Controllers and connectors (ports) for connecting external devices
Controllers and connectors (ports) for connecting external devices.
Parallel port (LPT) (25-pin connector). The port is intended for connecting a printer, scanner, and external storage and transportation devices.
Serial port (COM) (9 and 25-pin connectors) are characterized by a lower speed of information transfer (about 112 Kbytes / s). Therefore, this port supports only mouse and modem.
PS/2 port appeared on mass motherboards only in 1998. This port supports keyboard, mouse. Under the connectors on the back wall of the system unit there are inscriptions - Mouse and Keyboard.

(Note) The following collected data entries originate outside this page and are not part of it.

(** Moving from node to node, every attempt failing, visits all the nodes that are
    left. *)
Lemma get_tries n : forall pool conn id sb st rnds,
  at_balancer n pool conn id sb st -> rnds_ok rnds -> no_idle pool ->
  c_port conn = None \/ (c_node_filter conn = None /\ (0 < n)%nat) ->
  exists sns rnd calls sb' sc', length sns = n /\ calls_ok ((st, rnd) :: calls) /\
    conn_calls sb (c_sc conn) ((st, rnd) :: calls) = Some (sb', sc', map Some sns ++ [None]) /\
    forall alive k trace, exists g,
      ('(pool', conn', rnds') ← fd_pool_move_node pool conn st rnds;
       after_place alive (replicate (length (all_tries pool conn sns) + k) None) pool' conn' rnds' trace) = Some g /\
      got_fd g = None /\ got_trace g = trace ++ all_tries pool conn sns /\ got_outcomes g = replicate k None.
Proof.
  induction (lt_wf n) as [n _ IH]. intros pool conn id sb st rnds Hat Hrnds Hidle Hport.
  destruct (move_node_moves n (calls_left pool conn) pool conn id sb st rnds) as (p1 & c1 & r1 & Em & Hr1 & Hrun & Hmoved); [|done..|].
  { destruct Hat as (Hid & Hsb & (Hl & _) & _). unfold calls_left. rewrite Hid. cbn [mbind option_bind]. rewrite Hsb.
    unfold left in Hl. lia. }
  unfold fd_pool_move_node at 1. rewrite Em. cbn [mbind option_bind]. clear Em.
  destruct Hmoved as (skipped & rnd & calls & Hsk & Hok & Hcase).
  assert (all_tries pool conn skipped = []) as Hnone by by apply concat_nil.
  destruct Hcase as [(Hp1 & Hl & sb' & sc' & E)|(n' & id' & sn & i & nd & j & js & sb' & -> & Hsn & Hnd & Ht & Hj & Htd & Hpk & Hb & E)].
  - exists skipped, rnd, calls, sb', sc'. do 3 (split; [done|]). intros alive k trace. rewrite Hnone. unfold after_place.
    rewrite Hp1. eexists. split; [done|]. by rewrite app_nil_r.
  - destruct (ports_fail sn i nd p1 js c1 j) as (c2 & H1 & H2 & H3 & H4 & H5 & H6 & Heq);
      [by eapply no_idle_run|done|by rewrite (find_node_run _ _ _ _ Hrun)|done| |done|done|].
    { unfold node_tries in Ht. rewrite Hnd in Ht. destruct (selects conn sn); [|done].
      apply (port_order_lookup _ (c_port_key conn)). destruct (port_order _ _) as [|j0 l]; [done|].
      injection Ht as <- _. by left. }
    assert (same_run pool conn p1 c2) as Hrun2 by (destruct Hrun; split; congruence).
    destruct (IH n' ltac:(lia) p1 c2 id' sb' SBCS_FAIL r1) as (sns & rnd2 & calls2 & sb2 & sc2 & Hl2 & Hok2 & E2 & Hget);
      [|done|by eapply no_idle_run|by left|].
    { destruct (Hb SBCS_FAIL) as (B1 & B2 & B3 & B4). unfold at_balancer. rewrite H1, H2.
      do 3 (split; [done|]). eapply Forall_impl; [exact B4|]. unfold visitable. by rewrite H6. }
    exists (skipped ++ sn :: sns), rnd, (calls ++ (SBCS_FAIL, rnd2) :: calls2), sb2, sc2.
    split; [rewrite length_app; simpl; lia|]. split; [apply (Forall_app_2 _ ((st, rnd) :: calls)); done|].
    split.
    { change ((st, rnd) :: calls ++ (SBCS_FAIL, rnd2) :: calls2) with
        (((st, rnd) :: calls) ++ (SBCS_FAIL, rnd2) :: calls2). rewrite (conn_calls_app _ _ _ _ _ _ _ E), <- H2, E2.
      cbn [mbind option_bind]. by rewrite !map_app, <- !(assoc_L (++)). }
    intros alive k trace. rewrite all_tries_app, Hnone. cbn [app]. unfold all_tries at 1 2. cbn [map concat].
    fold (all_tries pool conn sns). rewrite Ht, length_app, length_map. rewrite <- Nat.add_assoc.
    change (length (j :: js)) with (S (length js)). rewrite Heq.
    destruct (Hget alive k (trace ++ map (pair sn) (j :: js))) as (g & Eg & G1 & G2 & G3).
    rewrite (all_tries_run _ _ _ _ _ Hrun2) in Eg, G2. exists g. split; [exact Eg|]. split; [done|].
    split; [|done]. by rewrite G2, <- (assoc_L (++)).
Qed.
Definition resize (b : buf_string) (required : Z) : option (Z * buf_string) :=
  match bs_buf b with
  | Some _ =>
    let remaining := i32 (bs_len b - bs_pos b) in
    if required <? remaining then Some (remaining, b) else
    let required := i32 (required + bs_pos b) in
    n ← grow (Z.to_nat required) (bs_len b) required;
    Some (i32 (n - bs_pos b), mk_bs (Some (xrealloc (bs_buf b) n)) n (bs_pos b))
  | None =>
    n ← grow (Z.to_nat required) BUFCAT_SIZE required;
    Some (i32 (n - 0), mk_bs (Some (xrealloc None n)) n 0)
  end.

(** Copy bytes to an offset of an allocation. *)
Definition memcpy (mem : list Z) (off : Z) (data : list Z) : option (list Z) :=
  let o := Z.to_nat off in
  if (0 <=? off) && (off + Z.of_nat (length data) <=? Z.of_nat (length mem))
  then Some (take o mem ++ data ++ drop (o + length data) mem) else None.

Definition bufwrite (b : buf_string) (data : list Z) : option (Z * buf_string) :=
  let len := Z.of_nat (length data) in
  '(_, b) ← resize b (i32 (len + 1));
  mem ← bs_buf b;
  mem ← memcpy mem (bs_pos b) data;
  let pos := i32 (bs_pos b + len) in
  mem ← memcpy mem pos [0];
  Some (i32 len, mk_bs (Some mem) (bs_len b) pos).

(** What [vsnprintf] stores of [out] in [size] bytes. *)
Definition snprintf_at (mem : list Z) (off size : Z) (out : list Z) : option (list Z) :=
  if size <=? 0 then Some mem else memcpy mem off (take (Z.to_nat (size - 1)) out ++ [0]).
(** C22: replacing a string that is not empty in a subject that is not empty, or by
    one that is not longer, yields the subject with every leftmost, non-overlapping
    occurrence replaced, in a terminated buffer, when the subject and the result are
    shorter than 2^29 bytes.  In the other cases the call never returns: an empty [from]
    is found for ever at the same place, and for an empty subject and a longer
    replacement the buffer of no bytes never grows. *)
Theorem str_replace_correct (junk : nat -> list Z) (subject from to : list Z) :
  (from <> [] -> subject <> [] \/ (length to <= length from)%nat ->
   (exists out, replaced from to subject out) /\
   forall out, replaced from to subject out -> size subject < 2 ^ 29 - 1 -> size out < 2 ^ 29 -> exists b,
     str_replace junk (S (length subject)) subject from to = Some b /\ holds b out /\ terminated b) /\
  (from = [] \/ (subject = [] /\ (length from < length to)%nat) ->
   forall fuel, str_replace junk fuel subject from to = None).
Proof.
  split; [|intros [->|[-> Hl]] fuel; [apply str_replace_empty_from|]; destruct (decide (from = [])) as [->|Hf];
    [apply str_replace_empty_from|by apply str_replace_empty_subject]].
  intros Hf Hgrow. split; [by apply replaced_exists|]. intros out Ho Hsub Hout.
  unfold str_replace, bsprealloc. cbn [bs_buf bs_null].
  set (n := if (length to <=? length from)%nat then _ else _).
  assert (size subject < n < 2 ^ 30 /\ (2 <= n \/ (subject = [] /\ n = 1))) as [Hn Hn2].
  { unfold n. destruct (Nat.leb_spec (length to) (length from)) as [?|?].
    - unfold size in *. destruct subject; [by vm_compute; split; [|right]|]. cbn [length] in *. lia.
    - destruct Hgrow as [Hne|]; [|lia]. destruct subject; [done|]. unfold size in *. simpl in *. lia. }
  pose proof (Nat2Z.is_nonneg (length subject)). unfold size in Hn, Hsub.
  rewrite swrap_small by (simpl; lia).
  destruct (replace_loop_spec junk (S (length subject)) from to Hf (mk_bs (Some (xrealloc junk None n)) n 0) [] subject out)
    as (b & E & Hh & Ht); try done.
  - lia.
  - cbn [holds bs_buf bs_len bs_pos]. rewrite length_xrealloc by lia. repeat split; lia.
  - cbn [bs_len]. destruct Hn2 as [|[-> ->]]; [by left|]. right. repeat split; lia.
  - simpl app. lia.
  - by exists b.
Qed.
Lemma plug_app n p m x q y : node_ok n -> find_path n p = Some m -> n_key x = n_key m ->
  plug (plug n p x) (p ++ q) y = plug n p (plug x q y).
Proof.
  revert n. induction p as [|k p IH]; intros n Hok Hp Hk; [done|]. cbn [find_path] in Hp.
  destruct (child n k) as [c|] eqn:Hc; [|done]. cbn [mbind option_bind] in Hp. pose proof (child_ok n k c Hok Hc) as Hokc.
  pose proof (child_find n k c Hc) as (i & E & Hi & Hkc). cbn [plug app]. rewrite E.
  assert (child (set_sub n i (plug c p x)) k = Some (plug c p x)) as (i' & E' & Hi' & _)%child_find.
  { rewrite (child_set_sub n i c), Hkc, decide_True; [done|done|apply Hok|done|]. by apply (plug_key c p m). }
  rewrite E'. rewrite IH by done.
  assert (i' = i) as ->.
  { pose proof (keys_NoDup _ (ok_sorted _ Hok)) as Hnd. pose proof (plug_key c p m x Hp Hk) as Hkp.
    assert (keys (n_subs n) !! i' = keys (n_subs n) !! i) as Hkeys.
    { rewrite <- (keys_insert (n_subs n) i c (plug c p x)) by done. cbn [set_sub n_subs] in Hi'.
      rewrite !lookup_keys, Hi', list_lookup_insert_eq; [done|]. by eapply lookup_lt_Some. }
    rewrite lookup_keys with (i := i), Hi in Hkeys. eapply NoDup_lookup; [done|done|]. by rewrite lookup_keys, Hi. }
  unfold set_sub. cbn [n_key n_type n_value n_star n_subs]. by rewrite list_insert_insert_eq.
Qed.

Serial port and interface USB 1.1, 2.0, 3.0
USB (Universal Serial Bus) - Universal Serial Bus is used to connect devices such as mouse, keyboard, joystick, printer, scanner, etc.).
All USB devices are connected to the computer "in a chain". But there is a rule - the first in the chain should be the most productive devices: monitor, printer, scanner, speakers. And at the very end - slow keyboard and mouse.
USB support is also built into the WDM (Windows Driver Model) specification, which provides a common set of drivers for I/O operations.
USB 3.0 is significantly faster than its older models, it allows for write speeds of up to 5 Gbps, which is 10 times faster than USB 2.0. In addition, the new generation of these ports can do both write and read at the same time.
A very significant plus is the fact that USB 3.0 has a built-in power saving system that puts the port in sleep mode if there is no information exchange. It is worth noting that it is compatible with USB 2.0, but the cost is higher.
FireWire (IEEE 1394) port and interface. The FireWire standard was created for camcorders, and provided data transfer at speeds up to 50 Mbyte/s. The port is designed for mobile storage devices, digital cameras, devices for inputting graphics and sound into the computer.
FireWire controllers are optionally installed on the motherboard as a separate card for the PCI connector.
SCSI (Small Computer System Interface) controller and bus. The author of this interface is Alan Shugart (founder of Shugart Associates Seagate Technology). The SCSI standard emerged in the late 1970s. The SCSI interface is more technically advanced than the IDE interface: higher performance, higher capacity, more flexible in the number and type of devices that can be connected.
SCSI devices cost much more than IDE devices. IDE devices are used primarily in general-purpose PCs, while SCSI devices are used in servers and workstations. IDE and SCSI interfaces are not mutually exclusive: it is possible to use both interfaces in the same computer.
Common types of SCSI controllers:
- FastSCSI-2 (data transfer rates up to 10 Mbytes/second);
- UltraWideSCSI (up to 40 Mbytes/second);
- Ultra2WideSCSI (up to 80 Mbyte/s).
Controllers of the first type are the simplest, and are designed to connect relatively slow devices, such as a scanner or CD-RW disk drive. The second and third type controllers are designed to support multiple hard disks.